Records drawn from a dataset
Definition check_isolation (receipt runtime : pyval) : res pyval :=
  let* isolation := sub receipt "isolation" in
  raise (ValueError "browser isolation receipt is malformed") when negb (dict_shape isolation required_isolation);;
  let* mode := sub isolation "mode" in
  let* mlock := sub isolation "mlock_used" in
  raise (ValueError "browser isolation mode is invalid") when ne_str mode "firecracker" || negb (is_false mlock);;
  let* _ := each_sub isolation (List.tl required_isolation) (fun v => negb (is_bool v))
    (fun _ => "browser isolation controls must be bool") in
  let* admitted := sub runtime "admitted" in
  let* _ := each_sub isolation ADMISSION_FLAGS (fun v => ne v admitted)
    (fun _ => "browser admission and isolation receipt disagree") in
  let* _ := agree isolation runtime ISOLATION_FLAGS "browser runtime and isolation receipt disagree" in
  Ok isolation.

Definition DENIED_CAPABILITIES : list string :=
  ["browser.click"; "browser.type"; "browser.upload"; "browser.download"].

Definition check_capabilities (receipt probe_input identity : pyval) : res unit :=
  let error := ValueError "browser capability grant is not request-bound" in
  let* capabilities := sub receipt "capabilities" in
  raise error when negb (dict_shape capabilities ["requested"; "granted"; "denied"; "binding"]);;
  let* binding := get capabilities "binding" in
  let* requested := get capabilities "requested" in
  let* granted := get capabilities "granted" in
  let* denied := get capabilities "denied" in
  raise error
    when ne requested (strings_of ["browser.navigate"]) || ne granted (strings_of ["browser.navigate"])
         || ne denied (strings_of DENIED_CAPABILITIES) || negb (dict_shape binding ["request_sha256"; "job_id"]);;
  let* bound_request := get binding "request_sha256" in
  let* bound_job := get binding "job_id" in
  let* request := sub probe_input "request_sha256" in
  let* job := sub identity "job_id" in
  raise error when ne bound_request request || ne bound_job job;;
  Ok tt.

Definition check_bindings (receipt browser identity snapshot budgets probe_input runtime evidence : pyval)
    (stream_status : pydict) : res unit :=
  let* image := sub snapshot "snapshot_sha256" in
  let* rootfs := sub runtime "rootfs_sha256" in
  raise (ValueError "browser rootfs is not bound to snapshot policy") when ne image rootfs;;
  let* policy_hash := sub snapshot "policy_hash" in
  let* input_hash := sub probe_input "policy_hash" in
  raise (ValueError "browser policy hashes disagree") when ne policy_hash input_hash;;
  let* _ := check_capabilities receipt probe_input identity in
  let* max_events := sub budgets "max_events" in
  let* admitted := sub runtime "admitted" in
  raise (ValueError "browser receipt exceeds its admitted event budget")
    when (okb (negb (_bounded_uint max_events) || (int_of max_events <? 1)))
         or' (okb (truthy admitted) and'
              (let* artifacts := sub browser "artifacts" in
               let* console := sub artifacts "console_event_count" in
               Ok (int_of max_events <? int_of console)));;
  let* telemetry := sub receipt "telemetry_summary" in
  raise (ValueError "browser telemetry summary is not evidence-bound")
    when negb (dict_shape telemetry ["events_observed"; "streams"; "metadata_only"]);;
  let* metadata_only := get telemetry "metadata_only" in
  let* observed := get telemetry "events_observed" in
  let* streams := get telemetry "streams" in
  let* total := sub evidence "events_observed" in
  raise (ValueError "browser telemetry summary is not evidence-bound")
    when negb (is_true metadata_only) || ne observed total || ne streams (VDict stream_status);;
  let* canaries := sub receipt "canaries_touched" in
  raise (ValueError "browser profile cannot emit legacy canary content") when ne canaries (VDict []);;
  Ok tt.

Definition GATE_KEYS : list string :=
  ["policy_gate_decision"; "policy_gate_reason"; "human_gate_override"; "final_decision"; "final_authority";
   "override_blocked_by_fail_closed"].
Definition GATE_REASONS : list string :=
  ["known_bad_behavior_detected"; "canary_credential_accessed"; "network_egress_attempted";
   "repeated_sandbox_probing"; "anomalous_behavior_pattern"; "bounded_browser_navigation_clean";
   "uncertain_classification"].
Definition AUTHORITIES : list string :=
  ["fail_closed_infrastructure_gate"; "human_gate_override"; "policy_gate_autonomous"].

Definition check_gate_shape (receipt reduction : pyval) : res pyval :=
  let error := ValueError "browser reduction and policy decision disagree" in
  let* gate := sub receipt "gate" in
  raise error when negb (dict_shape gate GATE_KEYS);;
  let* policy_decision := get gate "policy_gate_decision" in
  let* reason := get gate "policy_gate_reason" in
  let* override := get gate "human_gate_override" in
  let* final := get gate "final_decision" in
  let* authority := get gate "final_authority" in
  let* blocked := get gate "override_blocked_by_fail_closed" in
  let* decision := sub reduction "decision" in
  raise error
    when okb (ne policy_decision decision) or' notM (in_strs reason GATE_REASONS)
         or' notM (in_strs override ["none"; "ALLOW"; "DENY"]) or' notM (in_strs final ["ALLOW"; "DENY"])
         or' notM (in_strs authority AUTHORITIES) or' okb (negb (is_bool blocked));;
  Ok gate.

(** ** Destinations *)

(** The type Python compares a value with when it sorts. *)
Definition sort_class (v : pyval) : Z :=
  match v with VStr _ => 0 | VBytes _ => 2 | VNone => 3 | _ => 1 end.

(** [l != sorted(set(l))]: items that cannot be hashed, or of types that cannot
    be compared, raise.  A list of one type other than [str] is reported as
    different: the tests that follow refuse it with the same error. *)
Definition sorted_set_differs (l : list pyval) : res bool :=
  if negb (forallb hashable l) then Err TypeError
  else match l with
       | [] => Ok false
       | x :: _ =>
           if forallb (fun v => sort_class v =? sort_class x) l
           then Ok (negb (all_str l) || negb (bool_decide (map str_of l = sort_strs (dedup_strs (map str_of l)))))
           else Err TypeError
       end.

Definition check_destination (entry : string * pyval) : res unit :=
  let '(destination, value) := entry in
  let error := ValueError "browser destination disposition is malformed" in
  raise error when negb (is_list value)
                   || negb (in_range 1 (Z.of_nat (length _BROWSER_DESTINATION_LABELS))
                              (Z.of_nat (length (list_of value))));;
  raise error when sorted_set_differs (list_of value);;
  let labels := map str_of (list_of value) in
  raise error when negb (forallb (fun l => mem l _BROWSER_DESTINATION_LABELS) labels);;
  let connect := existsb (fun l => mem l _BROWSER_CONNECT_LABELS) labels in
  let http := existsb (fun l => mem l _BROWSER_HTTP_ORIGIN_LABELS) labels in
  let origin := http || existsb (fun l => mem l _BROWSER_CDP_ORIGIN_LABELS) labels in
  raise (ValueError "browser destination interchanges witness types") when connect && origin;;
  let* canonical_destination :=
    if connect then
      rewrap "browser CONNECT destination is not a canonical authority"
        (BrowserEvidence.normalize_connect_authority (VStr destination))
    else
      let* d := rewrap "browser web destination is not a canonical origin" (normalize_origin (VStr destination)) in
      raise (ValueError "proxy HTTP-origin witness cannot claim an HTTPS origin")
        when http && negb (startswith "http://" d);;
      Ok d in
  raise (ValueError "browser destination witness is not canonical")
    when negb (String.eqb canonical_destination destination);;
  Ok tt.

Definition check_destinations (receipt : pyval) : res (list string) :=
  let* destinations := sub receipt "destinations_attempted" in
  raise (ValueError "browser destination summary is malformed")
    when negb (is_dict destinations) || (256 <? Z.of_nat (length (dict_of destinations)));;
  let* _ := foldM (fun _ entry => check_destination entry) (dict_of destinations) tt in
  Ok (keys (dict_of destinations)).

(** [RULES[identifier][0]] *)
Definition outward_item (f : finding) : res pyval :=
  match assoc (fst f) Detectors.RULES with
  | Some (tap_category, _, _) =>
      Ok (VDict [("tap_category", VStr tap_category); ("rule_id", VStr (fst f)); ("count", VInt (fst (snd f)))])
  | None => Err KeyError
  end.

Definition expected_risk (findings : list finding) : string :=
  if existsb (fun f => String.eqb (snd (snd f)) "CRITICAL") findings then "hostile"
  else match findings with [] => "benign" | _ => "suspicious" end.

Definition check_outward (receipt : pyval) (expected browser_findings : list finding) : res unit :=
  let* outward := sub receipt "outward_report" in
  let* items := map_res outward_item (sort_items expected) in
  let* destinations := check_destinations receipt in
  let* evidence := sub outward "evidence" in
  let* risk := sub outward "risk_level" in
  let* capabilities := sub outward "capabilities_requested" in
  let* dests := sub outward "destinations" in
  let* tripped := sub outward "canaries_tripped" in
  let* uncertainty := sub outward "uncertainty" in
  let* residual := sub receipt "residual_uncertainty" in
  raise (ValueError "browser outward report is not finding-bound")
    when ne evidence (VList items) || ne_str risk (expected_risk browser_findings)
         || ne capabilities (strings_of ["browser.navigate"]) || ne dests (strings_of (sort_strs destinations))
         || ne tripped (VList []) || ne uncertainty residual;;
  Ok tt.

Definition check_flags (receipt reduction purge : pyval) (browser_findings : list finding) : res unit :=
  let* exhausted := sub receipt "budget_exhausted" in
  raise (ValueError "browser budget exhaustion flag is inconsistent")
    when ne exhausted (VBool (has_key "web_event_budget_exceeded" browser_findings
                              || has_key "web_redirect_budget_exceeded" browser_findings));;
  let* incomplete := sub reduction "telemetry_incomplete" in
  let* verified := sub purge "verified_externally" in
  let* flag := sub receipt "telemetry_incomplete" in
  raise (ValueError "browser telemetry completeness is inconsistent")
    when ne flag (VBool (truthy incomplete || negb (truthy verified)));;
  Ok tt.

- [WHAT TO WORK ON]: Return all lines in the entries above that carry the word "VStr".

- [ANSWER FOR THIS EXERCISE]:
  match v with VStr _ => 0 | VBytes _ => 2 | VNone => 3 | _ => 1 end.
        (BrowserEvidence.normalize_connect_authority (VStr destination))
      let* d := rewrap "browser web destination is not a canonical origin" (normalize_origin (VStr destination)) in
      Ok (VDict [("tap_category", VStr tap_category); ("rule_id", VStr (fst f)); ("count", VInt (fst (snd f)))])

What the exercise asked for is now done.